Internal Revenue Code (“Code”) section 411(e)(2) exempts governmental retirement plans from compliance with the vesting requirements that would apply to private plans under Code section 411. Instead, it states as follows:
A plan described in paragraph (1) shall be treated as meeting the requirements of this section, for purposes of section 401 (a), if such plan meets the vesting requirements resulting from the application of sections 401(a)(4) and 401 (a)(7) as in effect on September 1, 1974.
Before ERISA, Code section 401(a)(4) prohibited Section 401(a)(4) of the Code stated that
either benefits or contributions must not discriminate in favor of employees who are officers, shareholders, persons whose principal duties consist in supervising the work of other employees, or highly compensated employees.
Section 401(a)(7) provided as follows:
A trust shall not constitute a qualified trust under this section unless the plan of which such trust is a part provides that, upon its termination or upon complete discontinuance of contributions, under the plan, the rights of all employees to benefits accrued to the date of such termination or discontinuance, to the extent then funded, or the amounts credited to the employees’ accounts are nonforfeitable. This paragraph shall not apply to benefits or contributions which, under provisions of the plan adopted pursuant to regulations prescribed by the Secretary or his delegate to preclude the discrimination prohibited by paragraph (4), may not be used for designated employees in the event of early termination of the plan.

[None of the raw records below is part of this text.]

(* ===== verification/Page.v ===== *)
(** * The rendered page as a whole

    Properties of what [App.tsx] renders that involve several
    components at once.

    - React keys: every [.map(...)] of the page gives its elements a
      [key] ([Header.tsx] line 45, [Skills.tsx] lines 33 and 38,
      [Experience.tsx] line 31, [Projects.tsx] lines 32, 49 and 92,
      [Hobbies.tsx] line 24), and React requires the keys of siblings to
      be distinct.  [sibling_keys] lists, for a view, the keys of each
      group of siblings; [page_keys_unique] shows that they are distinct
      as soon as the identities of each resource are.
    - From the network to the page: the reference fold of the hook only
      stores served bodies, so [hook_page_keys_unique] carries the key
      discipline to the page shown after any cycle. *)

From S2P Require Import Prelude Types Api Effect PromiseAll PortfolioHook Lifecycle JsString Skills Projects Sections Layout.
From Stdlib Require Import ZArith QArith.

Local Open Scope nat_scope.

(** A React key: the code uses strings (section ids, categories) and
    numbers (identities, indices). *)
Inductive ReactKey := KeyString (s : string) | KeyNumber (n : Z).

#[export] Instance ReactKey_eq_dec : EqDecision ReactKey.
Proof. solve_decision. Defined.

(** [key={item.id}] *)
Definition nav_keys (h : HeaderView) : list ReactKey := map (fun item => KeyString item.1) (nav h).

(** [key={category}] *)
Definition category_keys (blocks : list (string * list SkillCard)) : list ReactKey :=
  map (fun b => KeyString b.1) blocks.

(** [key={skill.id}] *)
Definition skill_keys (cards : list SkillCard) : list ReactKey :=
  map (fun c => KeyNumber (card_key c)) cards.

(** [key={exp.id}] *)
Definition experience_keys (cards : list ExperienceCard) : list ReactKey :=
  map (fun c => KeyNumber (ec_key c)) cards.

(** [key={project.id}] *)
Definition project_keys (cards : list ProjectCard) : list ReactKey :=
  map (fun c => KeyNumber (pc_key c)) cards.

(** [key={idx}]: the index of the tag in the split. *)
Definition tag_keys (card : ProjectCard) : list ReactKey :=
  map (fun idx => KeyNumber (Z.of_nat idx)) (seq 0 (length (pc_tags card))).

(** [key={hobby.id}] *)
Definition hobby_keys (cards : list HobbyCard) : list ReactKey :=
  map (fun c => KeyNumber (hc_key c)) cards.

(** The key lists of the sibling groups of a view, in page order. *)
Definition sibling_keys (v : AppView) : list (list ReactKey) :=
  match v with
  | Page h _ sk ex pr hb _ _ =>
      [nav_keys h; category_keys sk] ++ map (fun b => skill_keys b.2) sk ++
      [experience_keys ex] ++
      List.concat (map (fun cards => project_keys cards :: map tag_keys cards)
                       (option_list (featured_block pr))) ++
      map project_keys (option_list (other_block pr)) ++ [hobby_keys hb]
  | _ => []
  end.

(** ** Keys, component by component *)

Lemma KeyNumber_inj x y : KeyNumber x = KeyNumber y -> x = y.
Proof. by intros [=]. Qed.

Lemma KeyString_inj x y : KeyString x = KeyString y -> x = y.
Proof. by intros [=]. Qed.

#[local] Hint Resolve KeyNumber_inj KeyString_inj : portfolio.

(** A key list built from identities is duplicate free when they are. *)
Lemma keys_NoDup {A} (k : A -> Z) (l : list A) :
  NoDup (map k l) -> NoDup (map (fun x => KeyNumber (k x)) l).
Proof. intros Hnd. rewrite <- (map_map k KeyNumber). apply NoDup_map_inj; auto with portfolio. Qed.

Lemma nav_keys_NoDup p : NoDup (nav_keys (Header (HeaderProps.mk p))).
Proof. apply (bool_decide_unpack _). vm_compute. reflexivity. Qed.

Lemma Skills_keys_NoDup skills :
  ids_unique Skill.id skills ->
  NoDup (category_keys (Skills (SkillsProps.mk skills))) /\
  Forall (fun b => NoDup (skill_keys b.2)) (Skills (SkillsProps.mk skills)).
Proof.
  intros Hids. split.
  - unfold category_keys. rewrite <- (map_map fst KeyString), Skills_heads.
    apply NoDup_map_inj; [auto with portfolio|apply js_Set_from_NoDup].
  - eapply Forall_impl; [by apply Skills_card_keys|]. intros b Hb. by apply keys_NoDup.
Qed.

Lemma experience_keys_NoDup toLocale exps :
  ids_unique Experience.id exps ->
  NoDup (experience_keys (ExperienceSection toLocale (ExperienceProps.mk exps))).
Proof.
  intros Hids. apply keys_NoDup. rewrite ExperienceSection_props, map_imap. simpl. by rewrite imap_ignore.
Qed.

Lemma hobby_keys_NoDup hobbies :
  ids_unique Hobby.id hobbies -> NoDup (hobby_keys (HobbiesSection (HobbiesProps.mk hobbies))).
Proof. intros Hids. apply keys_NoDup. rewrite HobbiesSection_props. by rewrite map_map. Qed.

Lemma tag_keys_NoDup card : NoDup (tag_keys card).
Proof.
  apply NoDup_map_inj; [|apply NoDup_seq]. intros x y Hxy. apply KeyNumber_inj in Hxy. lia.
Qed.

Lemma project_cards_keys_NoDup (card : Project.t -> ProjectCard) (f : Project.t -> bool) projects :
  (forall p, pc_key (card p) = Project.id p) ->
  ids_unique Project.id projects ->
  NoDup (project_keys (map card (List.filter f projects))).
Proof.
  intros Hkey Hids. apply keys_NoDup. rewrite map_map, (map_ext _ _ Hkey).
  by apply NoDup_map_filter.
Qed.

Lemma Projects_keys_NoDup projects :
  ids_unique Project.id projects ->
  Forall NoDup (List.concat (map (fun cards => project_keys cards :: map tag_keys cards)
                                 (option_list (featured_block (Projects (ProjectsProps.mk projects))))) ++
                map project_keys (option_list (other_block (Projects (ProjectsProps.mk projects))))).
Proof.
  intros Hids. unfold Projects. simpl. apply Forall_app. split.
  - case_if; simpl; [|constructor]. rewrite app_nil_r. constructor.
    + by apply project_cards_keys_NoDup.
    + apply Forall_forall. intros keys Hin. apply list_elem_of_In, in_map_iff in Hin as (c & <- & _).
      apply tag_keys_NoDup.
  - case_if; simpl; constructor; [|constructor]. by apply project_cards_keys_NoDup.
Qed.

(** ** The whole page *)

(** The keys of the page built from a state. *)
Lemma page_keys_NoDup toLocale year (s : HookState) :
  ids_unique Skill.id (skills s) -> ids_unique Project.id (projects s) ->
  ids_unique Experience.id (experiences s) -> ids_unique Hobby.id (hobbies s) ->
  Forall NoDup (sibling_keys (App toLocale year s)).
Proof.
  intros Hsk Hpr Hex Hhb. unfold App. case_if; [constructor|]. case_if; [constructor|].
  cbn [sibling_keys]. destruct (Skills_keys_NoDup _ Hsk) as [Hcat Hcards].
  pose proof (Projects_keys_NoDup _ Hpr) as Hproj. apply Forall_app in Hproj as [Hf Ho].
  rewrite !Forall_app, !Forall_cons.
  split_and!; first [done | apply nav_keys_NoDup | by apply List.Forall_map
                    | by apply experience_keys_NoDup | by apply hobby_keys_NoDup].
Qed.

(** C34. React's key discipline over the whole page: when the
    identities of the skills, projects, experiences and hobbies are each
    duplicate free, every group of sibling elements the page renders has
    distinct keys (the menu, the category blocks, the skill cards of each
    block, the timeline, both project grids, the tags of each featured
    card, the hobby cards); the spinner and the error page render no
    keyed list. *)
Theorem page_keys_unique toLocale year (s : HookState) :
  ids_unique Skill.id (skills s) -> ids_unique Project.id (projects s) ->
  ids_unique Experience.id (experiences s) -> ids_unique Hobby.id (hobbies s) ->
  Forall NoDup (sibling_keys (App toLocale year s)).
Proof. apply page_keys_NoDup. Qed.


(** ** From the network to the page *)

(** Every body the backend serves for a resource satisfies [P]. *)
Definition served_body {A} (f : FetchResult A) (P : A -> Prop) : Prop :=
  forall r d, f = Completed r -> body r = Some d -> P d.

(** The backend's collections each have distinct identities. *)
Definition served_ids_unique (net : Net) : Prop :=
  served_body (skillsRes net) (ids_unique Skill.id) /\
  served_body (projectsRes net) (ids_unique Project.id) /\
  served_body (experiencesRes net) (ids_unique Experience.id) /\
  served_body (hobbiesRes net) (ids_unique Hobby.id).

Definition holders_ids_unique (s : HookState) : Prop :=
  ids_unique Skill.id (skills s) /\ ids_unique Project.id (projects s) /\
  ids_unique Experience.id (experiences s) /\ ids_unique Hobby.id (hobbies s).

Lemma holders_ids_unique_empty s :
  skills s = [] -> projects s = [] -> experiences s = [] -> hobbies s = [] ->
  holders_ids_unique s.
Proof. unfold holders_ids_unique. intros -> -> -> ->. split_and!; constructor. Qed.

(** The reference fold only stores served bodies, so its holders keep
    distinct identities. *)
Lemma reference_final_ids net : served_ids_unique net -> holders_ids_unique (reference_final net).
Proof.
  intros (Hsk & Hpr & Hex & Hhb). unfold reference_final. case_if; [by apply holders_ids_unique_empty|].
  match goal with |- context [let '(_, _) := ?acc in _] =>
    assert (Hacc : holders_ids_unique acc.1); [|destruct acc as [s []]; apply Hacc] end.
  repeat (apply ref_accept_inv;
    [|intros r d s Hr Hd (? & ? & ? & ?); split_and!; simpl; eauto]).
  by apply holders_ids_unique_empty.
Qed.

(** C37. Hook and view together: on a well-formed network whose
    collections each have distinct identities, the page shown at the end
    of the cycle has distinct keys in every group of siblings, whatever
    the completion order and whatever failed (a failed resource keeps its
    empty default). *)
Theorem hook_page_keys_unique toLocale year net :
  valid_net net -> served_ids_unique net ->
  Forall NoDup (sibling_keys (App toLocale year (react (usePortfolioData net)))).
Proof.
  intros Hv Hs. rewrite final_reference by done.
  destruct (reference_final_ids net Hs) as (? & ? & ? & ?). by apply page_keys_NoDup.
Qed.

Lemma page_keys_unique_witness :
  Forall NoDup (sibling_keys (App (fun d => d) 2026 (react (usePortfolioData scenarioA)))).
Proof.
  apply page_keys_unique; unfold ids_unique; apply (bool_decide_unpack _); vm_compute; reflexivity.
Defined.

Lemma hook_page_keys_unique_witness :
  Forall NoDup (sibling_keys (App (fun d => d) 2026 (react (usePortfolioData scenarioD)))).
Proof.
  apply hook_page_keys_unique; [decide_valid|].
  split_and!; intros r d Hr Hd; simpl in Hr; injection Hr as <-; simpl in Hd; try discriminate;
    injection Hd as <-;
    unfold ids_unique; apply (bool_decide_unpack _); vm_compute; reflexivity.
Defined.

The application of these rules is muddled, however, by Code section 401(a)(5)(G), which states as follows:
Paragraphs [401(a)](3) and (4) shall not apply to a governmental plan (within the meaning of section 414 (d)).
It is not clear whether Code section 401(a)(5)(G) was meant to amend section 411(e)(2) to eliminate the requirement of compliance with pre-ERISA Code section 401(a)(4) vesting rules, or whether it was merely intended to exempt governmental plans from the requirements of present-day Code section 401(a)(4).
Unfortunately, the IRS directive does not specifically state whether it is intended to apply only pre-ERISA section 401(a)(7), or also pre-ERISA section 401(a)(4). However, it relies on pre-ERISA Publication 778 to create certain safe harbor vesting schedules. Because these vesting schedules are more restrictive than Code section 401(a)(7) would require, it appears that they must be based on an assumption that pre-ERISA Code section 401(a)(4) continues to apply.